Let's just analyze the later epoch of this dataset.

keep = lc['t'] > 6000
lc = lc[keep]

# just for nicer time values...
for s in ['t', 't0', 't1']:
    lc[s] -= offset

Now let's try again. Use plot_steps=True to see the iterative flare identification.

results = find(lc['t0'], lc['t1'], lc['f'], lc['e'], plot_steps=True)
flare_ranges, suspect_ranges, qmodel = results

You will see the algorithm identify the really obvious events on the first pass. Then on successive passes it will identify larger ranges as belonging to these events, as well as a lot of smaller events as the quisecence model gets more and more refined.

Note that plot_steps shows all ranges that aren't being used to fit the quiescence model in red. But actually the model has identified many of these as only "suspect" -- too minor to be considered flares but also statistically a little to anomalous to be safely considered quiescence. FLAIIL includes a utility function to plot up the results.

The results you get are the time ranges of the flare and suspect ranges along with the final quiescence model.

from flaiil import plots
plt.figure()
plots.standard_flareplot(lc['t'], lc['f'], *results) 

This shows what FLAIIL decided was suspect in orange and what it decided was a flare in red. (Yeah, the lines between the data are annoying in the gaps. If this really bothers you, you can put some nan points in the gaps before you plot.)

You will see that the default quiescence model is a straight line in the gaps. I believe this is because the kernel has no periodic component to it, so the most likely prediction is a line. However, if you use the kernel to generate fake random data, you will see autocorrelations like might have initially expected. Here, let's fill in those gaps with some fake random data "drawn" from the quiescence model. This is actually one of the best features of FLAIIL, as it allows you to fill in places where you identified flares with realistic, noisy data (incorporating both photometric and astrophysical noise!) for the purposes of injection and retrieval. Let's try that out. There is a utility function for it.

from flaiil.qmodel import lightcurve_fill as fill
fill_ranges = np.vstack((flare_ranges, suspect_ranges))
isort = np.argsort(fill_ranges[:,0])
fill_ranges = fill_ranges[isort,:]
f, e = fill(lc['t'], lc['f'], lc['e'], qmodel, fill_ranges)

It does take a second to do this. Some gnarly matrix math is involved that draws from the queiscence model conditional upon the existing data!
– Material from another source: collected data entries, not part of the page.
(** A canonical path has no terminator when its components have none. *)
Definition no_nul (p : list Z) : Prop := Forall (fun x => x <> 0) p.
Lemma cstr_no_nul s : no_nul (cstr s).
Proof. induction s as [|c s IH]; cbn; [constructor|]. destruct (Z.eqb_spec c 0); by constructor. Qed.
Lemma cstr_id s : no_nul s -> cstr s = s.
Proof. induction 1 as [|c s Hc Hs IH]; cbn; [done|]. apply Z.eqb_neq in Hc. by rewrite Hc, IH. Qed.
Lemma comps_no_nul p : no_nul p -> Forall no_nul (comps p).
Proof.
  intros Hp. assert (H : forall cur, no_nul cur -> Forall no_nul (comps_from cur p)).
  { induction Hp as [|x p Hx Hp IH]; intros cur Hc; cbn [comps_from].
    - destruct cur; [constructor|]. by apply list.Forall_singleton.
    - destruct (x =? sl).
      + destruct cur; [apply IH; constructor|]. constructor; [done|]. apply IH. constructor.
      + apply IH. apply Forall_app. split; [done|]. by apply list.Forall_singleton. }
  apply H. constructor.
Qed.
Lemma walk_no_nul cs acc : Forall no_nul cs -> Forall no_nul acc -> Forall no_nul (foldl walk_comp acc cs).
Proof.
  intros Hcs. revert acc. induction Hcs as [|c cs Hc Hcs IH]; intros acc Ha; [done|]. cbn. apply IH.
  unfold walk_comp. repeat case_decide; [done|by apply removelast_Forall|].
  apply Forall_app. split; [done|]. by apply list.Forall_singleton.
Qed.
Lemma render_no_nul l : Forall no_nul l -> no_nul (render l).
Proof.
  intros Hl. assert (H : no_nul (slashed l)).
  { induction Hl as [|c l Hc Hl IH]; [constructor|]. change (slashed (c :: l)) with (sl :: c ++ slashed l).
    constructor; [done|]. by apply Forall_app. }
  destruct l; [by repeat constructor|done].
Qed.
Lemma render_bound l : canonical l -> zlen (render l) < VFS_PATH_MAX - 1.
Proof.
  intros [Hp Hf]. destruct l as [|c l _] using rev_ind; [reflexivity|].
  apply fits_app in Hf as [_ (_ & Hf & _)]. cbn [app] in Hf. apply Forall_app in Hp as [Hp _].
  rewrite <- render_push by done. destruct (1 <? zlen (render l)); rewrite ?zlen_app in *;
    unfold zlen, VFS_PATH_MAX in *; cbn [length] in *; lia.
Qed.
Lemma render_head l : exists q, render l = sl :: q.
Proof. destruct l; by eexists. Qed.
Lemma normalize_render cwd l : canonical l -> Forall no_nul l -> normalize cwd (render l) = Some (render l).
Proof.
  intros Hc Hn. rewrite normalize_run. unfold too_long, full_path. rewrite cstr_id by by apply render_no_nul.
  pose proof (render_bound l Hc) as Hb. destruct (render_head l) as [q Hq]. rewrite Hq. cbn [hd0 head default].
  rewrite Z.eqb_refl, <- Hq. unfold VFS_PATH_MAX in Hb. rewrite (proj2 (Z.leb_gt _ _)) by (unfold VFS_PATH_MAX; lia).
  destruct Hc as [Hp Hf]. by rewrite comps_render, (run_canonical l []).
Qed.

Lemma full_path_no_nul cwd inp : no_nul cwd -> no_nul (full_path cwd inp).
Proof.
  intros Hcwd. unfold full_path. pose proof (cstr_no_nul inp). destruct (cstr inp) as [|x q].
  - cbn. apply Forall_app. split; [done|]. by repeat constructor.
  - destruct (hd0 (x :: q) =? sl); [done|]. apply Forall_app. split; [done|]. by constructor.
Qed.

(** ** Properties *)

(** C21 - Normalising a path is walking its components from the root: empty
    components and "." stay in place, ".." goes to the parent and stops at the
    root, any other component is entered. A path that is accepted is rendered
    from the list of components so reached, each of them non-empty, free of
    slashes and neither "." nor "..", and it is shorter than the 128-byte
    arrays it is copied into. *)
Theorem normalize_spec cwd inp out : normalize cwd inp = Some out ->
  out = render (walk (comps (full_path cwd inp))) /\ Forall plain (walk (comps (full_path cwd inp))) /\ zlen out < VFS_PATH_MAX - 1.
Proof.
  rewrite normalize_run. destruct (too_long cwd inp); [done|].
  destruct (run _ []) as [acc|] eqn:E; [|done]. intros [= <-].
  apply run_walk in E as [-> [Hp Hf]]; [|apply comps_ok|split; [constructor|done]].
  unfold walk. split_and!; [done|done|].
  by apply render_bound.
Qed.
Lemma normalize_spec_witness :
  normalize [47; 97] [46; 46; 47; 98; 47; 47; 99] = Some [47; 98; 47; 99] /\ [47; 98; 47; 99] = render (walk (comps (full_path [47; 97] [46; 46; 47; 98; 47; 47; 99]))).
Proof.
  split; [vm_compute; reflexivity|].
  exact (proj1 (normalize_spec [47; 97] [46; 46; 47; 98; 47; 47; 99] [47; 98; 47; 99] ltac:(vm_compute; reflexivity))).
Defined.

(** Every path whose full form is shorter than 125 characters is
    accepted, whatever it contains; and normalising is idempotent: what it
    returns is an absolute path that it returns again, from any working
    directory. *)
Theorem normalize_total_idempotent cwd inp : no_nul cwd ->
  (zlen (full_path cwd inp) < VFS_PATH_MAX - 3 -> normalize cwd inp <> None) /\
  (forall out cwd', normalize cwd inp = Some out -> normalize cwd' out = Some out).
Proof.
  intros Hcwd. split.
  - intros Hl. rewrite normalize_run. unfold too_long. unfold full_path in *.
    set (q := match cstr inp with [] => [dot] | q => q end) in *.
    destruct (run _ []) eqn:E.
    2:{ exfalso. revert E. apply run_total. pose proof (total_comps (if hd0 q =? sl then q else cwd ++ sl :: q)). cbn. lia. }
    unfold VFS_PATH_MAX, zlen in *. destruct (hd0 q =? sl).
    + by rewrite (proj2 (Z.leb_gt _ _)) by lia.
    + rewrite length_app in Hl. cbn [length] in Hl. by rewrite (proj2 (Z.leb_gt _ _)) by lia.
  - intros out cwd'. rewrite normalize_run. destruct (too_long cwd inp); [done|].
    destruct (run _ []) as [acc|] eqn:E; [|done]. intros [= <-].
    apply run_walk in E as [-> Hacc]; [|apply comps_ok|split; [constructor|done]]. apply normalize_render; [done|].
    apply walk_no_nul; [|constructor]. by apply comps_no_nul, full_path_no_nul.
Qed.
Lemma normalize_idempotent_witness :
  normalize [47; 97] [46; 46; 47; 98] = Some [47; 98] /\ normalize [47; 120] [47; 98] = Some [47; 98].
Proof.
  split; [vm_compute; reflexivity|].
  apply (proj2 (normalize_total_idempotent [47; 97] [46; 46; 47; 98] ltac:(repeat constructor; discriminate)));
    vm_compute; reflexivity.
Defined.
Without that conditioning, you get unphysical jumps between the actual data and the filled data drawn from the model.

Potential GOTCHA: If you don't fill the suspect ranges as well as the flare ranges, you will see odd jumps in the filled data because the quiescence model was fit omitting the suspect data.
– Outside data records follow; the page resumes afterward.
(** ** Unmounting *)

Lemma find_last_used all ms i drive best r : (forall k m, ms !! k = Some m -> all !! (Z.to_nat i + k)%nat = Some m) -> 0 <= i ->
  find_last_loop all ms i drive best = Some r ->
  best = Some r \/ i <= r < i + zlen ms /\ exists m, all !! Z.to_nat r = Some m /\ m_used m = true.
Proof.
  revert i best. induction ms as [|m ms IH]; intros i best Hall Hi; cbn [find_last_loop]; [by left|].
  assert (Hstep : forall b, find_last_loop all ms (i + 1) drive b = Some r -> b = best \/ (b = Some i /\ m_used m = true) ->
    best = Some r \/ i <= r < i + zlen (m :: ms) /\ exists x, all !! Z.to_nat r = Some x /\ m_used x = true).
  { intros b0 Hr Hb. apply IH in Hr; [|intros k x Hx; replace (Z.to_nat (i + 1) + k)%nat with (Z.to_nat i + S k)%nat by lia; by apply Hall|lia].
    unfold zlen in *. cbn [length]. destruct Hr as [-> |[Hlt Hx]]; [|right; split; [lia|done]].
    destruct Hb as [<-|[[= ->] Hu]]; [by left|]. right. split; [lia|]. exists m.
    specialize (Hall 0%nat m eq_refl). by rewrite Nat.add_0_r in Hall. }
  destruct (m_used m) eqn:Hu; cbn [negb orb]; [|intros E; eapply Hstep; eauto].
  destruct (negb (m_drive m =? drive)); [intros E; eapply Hstep; eauto|]. intros E. eapply Hstep; [exact E|].
  destruct (match best with Some _ => _ | None => _ end); auto.
Qed.
Lemma umount_target_used s what idx : vfs_ok s -> umount_target s what = inr (Some idx) ->
  0 <= idx < 7 /\ m_used (mount_at s idx) = true.
Proof.
  intros Hs. unfold umount_target. pose proof (ok_mounts_len s Hs) as Hl.
  destruct (0 <=? _).
  - intros [= E]. unfold find_last_by_drive in E. apply find_last_used in E as [|[Hr (m & Hm & Hu)]]; [done| |done|lia].
    split; [lia|]. unfold mount_at, aget. by erewrite list_lookup_total_correct.
  - destruct (normalize (s_cwd s) what) as [abs|]; [|done]. intros [= E].
    apply find_index_0 in E as [Hr [Hu _]%andb_true_iff]. split; [lia|done].
Qed.
(** What [umount_busy] rules out. *)
Lemma not_busy s idx : vfs_ok s -> umount_busy s idx = false -> 0 <= idx < 7 ->
  opens (fskel <$> s_files s) idx = 0 /\
  (m_is_root (mount_at s idx) = true -> forall j, 0 <= j < 7 -> j <> idx -> m_used (mount_at s j) = true -> False).
Proof.
  intros Hs. unfold umount_busy. rewrite orb_false_iff. intros [Hm Hf] Hi. split.
  - apply opens_zero. intros [u j] (f & E & Hin)%list_elem_of_fmap [? ?]; cbn in *; subst.
    apply not_true_iff_false in Hf. apply Hf, existsb_exists. exists f. split; [by apply list_elem_of_In|].
    unfold fskel in E. injection E as Eu Em. by rewrite <- Eu, <- Em, Z.eqb_refl.
  - intros Hroot j Hj Hne Hu. apply not_true_iff_false in Hm. apply Hm, existsb_exists. exists j.
    split; [apply list_elem_of_In, elem_of_seqZ; lia|]. unfold blocks_umount. rewrite Hu, Hroot.
    by rewrite (proj2 (Z.eqb_neq j idx)).
Qed.

Lemma safe_cwd_fix mp : safe (cwd_fix_after_unmount mp).
Proof.
  unfold cwd_fix_after_unmount. apply safe_bind; [apply safe_keeps, keeps_gets|]. intros s. unfold when.
  destruct (path_within (s_cwd s) mp); [|apply safe_keeps, keeps_ret].
  apply safe_bind; [apply safe_change_cwd, canon_root|intros; apply safe_keeps, keeps_prompt_update].
Qed.
Lemma finish_umount_ok m s : vfs_ok (if m_is_root m then set_root None s else s) -> vfs_ok (finish_umount m s).2.
Proof.
  unfold finish_umount. destruct (m_is_root m); intros Hok.
  - unfold mbind at 1, st_bind at 1, modify at 1.
    match goal with |- vfs_ok (?f _).2 => assert (Hsafe : safe f) end; [|by apply Hsafe].
    apply safe_bind; [apply safe_keeps, keeps_gets|]. intros x. apply safe_bind; [apply safe_keeps; keep|]. intros _.
    apply safe_bind; [apply safe_change_cwd, canon_root|]. intros _. apply safe_keeps. keep.
  - apply (safe_bind persist); [apply safe_keeps, keeps_persist|intros _|done].
    apply safe_bind; [apply safe_cwd_fix|]. intros _. apply safe_keeps, keeps_ret.
Qed.
Lemma safe_do_umount what : safe (do_umount what).
Proof.
  intros s Hs. unfold do_umount.
  unfold mbind at 1, st_bind at 1, gets at 1, id. cbn iota beta. destruct (hd0 what =? 0); [done|].
  destruct (umount_target s what) as [e|[idx|]] eqn:Ht; [done| |done].
  destruct (umount_busy s idx) eqn:Hb; [done|].
  apply umount_target_used in Ht as [Hi Hu]; [|done]. apply not_busy in Hb as [Ho Hroot]; [|done|done].
  unfold mbind at 1, st_bind at 1. pose proof (keeps_backend_unmount (K:=K) idx s) as Hst.
  destruct (backend_unmount idx s) as [u s1]. cbn in Hst. assert (Hok1 : vfs_ok s1) by by eapply stable_ok.
  set (m := mount_at s idx) in *. set (s2 := set_mounts ((s_mounts s1).[idx := set_m_used false (mount_at s1 idx)]) s1).
  change (vfs_ok (finish_umount m s2).2). apply finish_umount_ok.
  pose proof (tk_root _ _ _ _ Hs idx Hi) as Hr. rewrite skel_used in Hr. specialize (Hr Hu). rewrite skel_aget in Hr.
  change (m_is_root (skel _)) with (m_is_root m) in Hr.
  pose proof (set_mount_slot s1 idx (set_m_used false (mount_at s1 idx))) as Hset. fold s2 in Hset.
  assert (Ho1 : opens (fskel <$> s_files s1) idx = 0) by by rewrite (st_files _ _ Hst).
  destruct (m_is_root m).
  - eapply (unmounted_ok s1 _ idx (set_m_used false (mount_at s1 idx)) None); [done|done|done|done| |].
    + right. split; [done|]. intros j Hj Hne. rewrite (stable_used s) by done. by apply Hroot.
    + destruct Hset. by constructor.
  - eapply unmounted_ok; [exact Hok1|done|done| | |exact Hset]; [done|]. left. split; [done|].
    rewrite (st_root _ _ Hst). apply Hr.
Qed.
plt.plot(lc['t'], f, 'k.', alpha=0.5)

Note especially the filled region of the second to last exposure. At the start of the exposure, the quiescent data are steadily declining. Hence, when drawing from the quiescence model conditional upon that data, you see the simulated data continue to decline before the data start to return back towards the mean expected value from the quiescence model.

What you decide to call a flare or not -- or, more accurately, what you decide to tell FLAIIL to call a flare or not is highly subjective. As a field, we don't seem to have a consensus on how one should define a flare. You can play with what you want to make the dividing line with FLAIIL through an options dictionary that you supply to identify_flares. For example, if we want to be more choosy about what we call suspect and what we call flares we could do

opts = {'sigma_suspect': 5,
        'sigma_flare': 10}
results = find(lc['t0'], lc['t1'], lc['f'], lc['e'], options=opts,
               plot_steps=True)

In this case, we get no suspect ranges and the ranges of the big flares are a little smaller. See the docstring of identify_flares for all the options you can define.
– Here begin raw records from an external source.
(* ===== verification/VfsMountProps.v ===== *)
(** Properties of the mount table's searches and of the header on disk. *)
From S2P Require Import Prelude CString Disk CosData CosAlloc CosFormat FatData FatDir FatFile VfsPath VfsPathProps VfsData VfsBackend VfsMount Vfs VfsTables VfsDemo.
From stdpp Require Import base list gmap numbers.
From Stdlib Require Import ZArith Lia Sorting.Sorted.
Import CString VfsPath VfsPathProps VfsData VfsBackend VfsMount Vfs VfsTables Drives.
Open Scope Z_scope.

Module VfsMountProps.

(** ** Containment of paths, by components *)

(** Components with the letters' case removed. *)
Definition folded (l : list (list Z)) : list (list Z) := map (map lc) l.
Definition at_end (p : list Z) : bool := (hd0 p =? 0) || (hd0 p =? sl).

Lemma lc_slash x : lc x = lc sl -> x = sl.
Proof. unfold lc, sl. destruct ((65 <=? x) && (x <=? 90)) eqn:E; cbn; lia. Qed.

Lemma comp_match c d X Y : no_slash c -> no_slash d -> no_nul d ->
  (X = [] \/ exists q, X = sl :: q) -> (Y = [] \/ exists q, Y = sl :: q) ->
  (ci_prefix (d ++ X) (c ++ Y) = true /\ at_end (drop (length (c ++ Y)) (d ++ X)) = true <->
   map lc c = map lc d /\ ci_prefix X Y = true /\ at_end (drop (length Y) X) = true).
Proof.
  intros Hc. revert d. induction Hc as [|x c Hx Hc IH]; intros [|y d] Hd Hn HX HY; cbn [app map].
  - tauto.
  - apply list.Forall_cons in Hd as [Hy _]. apply list.Forall_cons in Hn as [Hy0 _].
    split; [|by intros [? _]]. intros [Hp He]. exfalso. destruct HY as [->|[q ->]]; cbn -[lc sl] in *.
    + unfold at_end in He. cbn -[sl] in He. apply orb_true_iff in He as [?%Z.eqb_eq|?%Z.eqb_eq]; done.
    + apply Z.eqb_neq in Hy0. rewrite Hy0 in Hp. destruct (Z.eqb_spec (lc y) (lc sl)) as [E|]; [by apply lc_slash in E|done].
  - split; [|by intros [? _]]. intros [Hp _]. exfalso. destruct HX as [->|[q ->]]; cbn -[lc sl] in Hp; [done|]. change (sl =? 0) with false in Hp. cbn -[lc sl] in Hp.
    destruct (Z.eqb_spec (lc sl) (lc x)) as [E|]; [|done]. symmetry in E. by apply lc_slash in E.
  - apply list.Forall_cons in Hd as [Hy Hd]. apply list.Forall_cons in Hn as [Hy0 Hn].
    cbn [ci_prefix tail length drop]. change (hd0 (y :: d ++ X)) with y. apply Z.eqb_neq in Hy0. rewrite Hy0.
    destruct (Z.eqb_spec (lc y) (lc x)) as [E|E].
    + rewrite IH, E by done. split; intros (H1 & H2 & H3); split_and!; try done; congruence.
    + split; [by intros [? _]|]. intros [[=] _]. by destruct E.
Qed.
Lemma slashed_shape l : slashed l = [] \/ exists q, slashed l = sl :: q.
Proof. destruct l; [by left|right]. by eexists. Qed.
Lemma within_slashed l b : Forall plain l -> Forall no_nul l -> Forall plain b ->
  (ci_prefix (slashed l) (slashed b) = true /\ at_end (drop (length (slashed b)) (slashed l)) = true <->
   folded b `prefix_of` folded l).
Proof.
  intros Hl Hn Hb. revert l Hl Hn. induction Hb as [|c b (Hc & Hcs & _) Hb IH]; intros l Hl Hn.
  - split; [intros _; apply prefix_nil|]. intros _. split; [done|]. change (at_end (slashed l) = true).
    by destruct (slashed_shape l) as [->|[q ->]].
  - destruct Hl as [|d l (Hd & Hds & _) Hl].
    + split; [by intros [? _]|]. intros Hp. by apply prefix_nil_not in Hp.
    + apply list.Forall_cons in Hn as [Hnd Hn].
      change (slashed (c :: b)) with (sl :: (c ++ slashed b)). change (slashed (d :: l)) with (sl :: (d ++ slashed l)).
      cbn [ci_prefix tail length drop]. change (hd0 (sl :: d ++ slashed l)) with sl. change (sl =? 0) with false. rewrite Z.eqb_refl.
      rewrite comp_match by (done || apply slashed_shape). rewrite IH by done. cbn [folded map].
      split; [intros [-> Hp]; by apply prefix_cons|]. intros Hp. split; [by apply prefix_cons_inv_1 in Hp|by apply prefix_cons_inv_2 in Hp].
Qed.
(** [path_within] on normalised paths. *)
Lemma path_within_spec l b : Forall plain l -> Forall no_nul l -> Forall plain b ->
  path_within (render l) (render b) = true <-> folded b `prefix_of` folded l.
Proof.
  intros Hl Hn Hb. destruct b as [|c b].
  { split; [intros _; apply prefix_nil|done]. }
  assert (Hlen : (length (render (c :: b)) =? 1)%nat = false).
  { apply Nat.eqb_neq. cbn. inversion_clear Hb as [|? ? [Hc _] _]. destruct c; [done|]. cbn. lia. }
  unfold path_within. rewrite Hlen. change (render (c :: b)) with (slashed (c :: b)).
  fold (at_end (drop (length (slashed (c :: b))) (render l))).
  destruct l as [|d l].
  - split; [|intros Hp; by apply prefix_nil_not in Hp].
    change (slashed (c :: b)) with (sl :: (c ++ slashed b)). cbn [ci_prefix render root_path]. change (hd0 [sl]) with sl.
    change (sl =? 0) with false. rewrite Z.eqb_refl. inversion_clear Hb as [|? ? [Hc _] _]. by destruct c.
  - change (render (d :: l)) with (slashed (d :: l)). rewrite <- within_slashed by done.
    destruct (ci_prefix _ _); cbn [negb]; [tauto|]. split; [done|by intros [? _]].
Qed.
One last caution: sometimes identify_flares gets stuck in an oscillating solution. It will identify a point as a flare on one iteration and make a new quiescence model. Then on the next iteration it will decide that point wasn't a flare. Then it is again. And so on. You might have to write some code to watch out for this and react to it (e.g., with a maximum iterations limit or such) if you are automating the use of FLAIIL.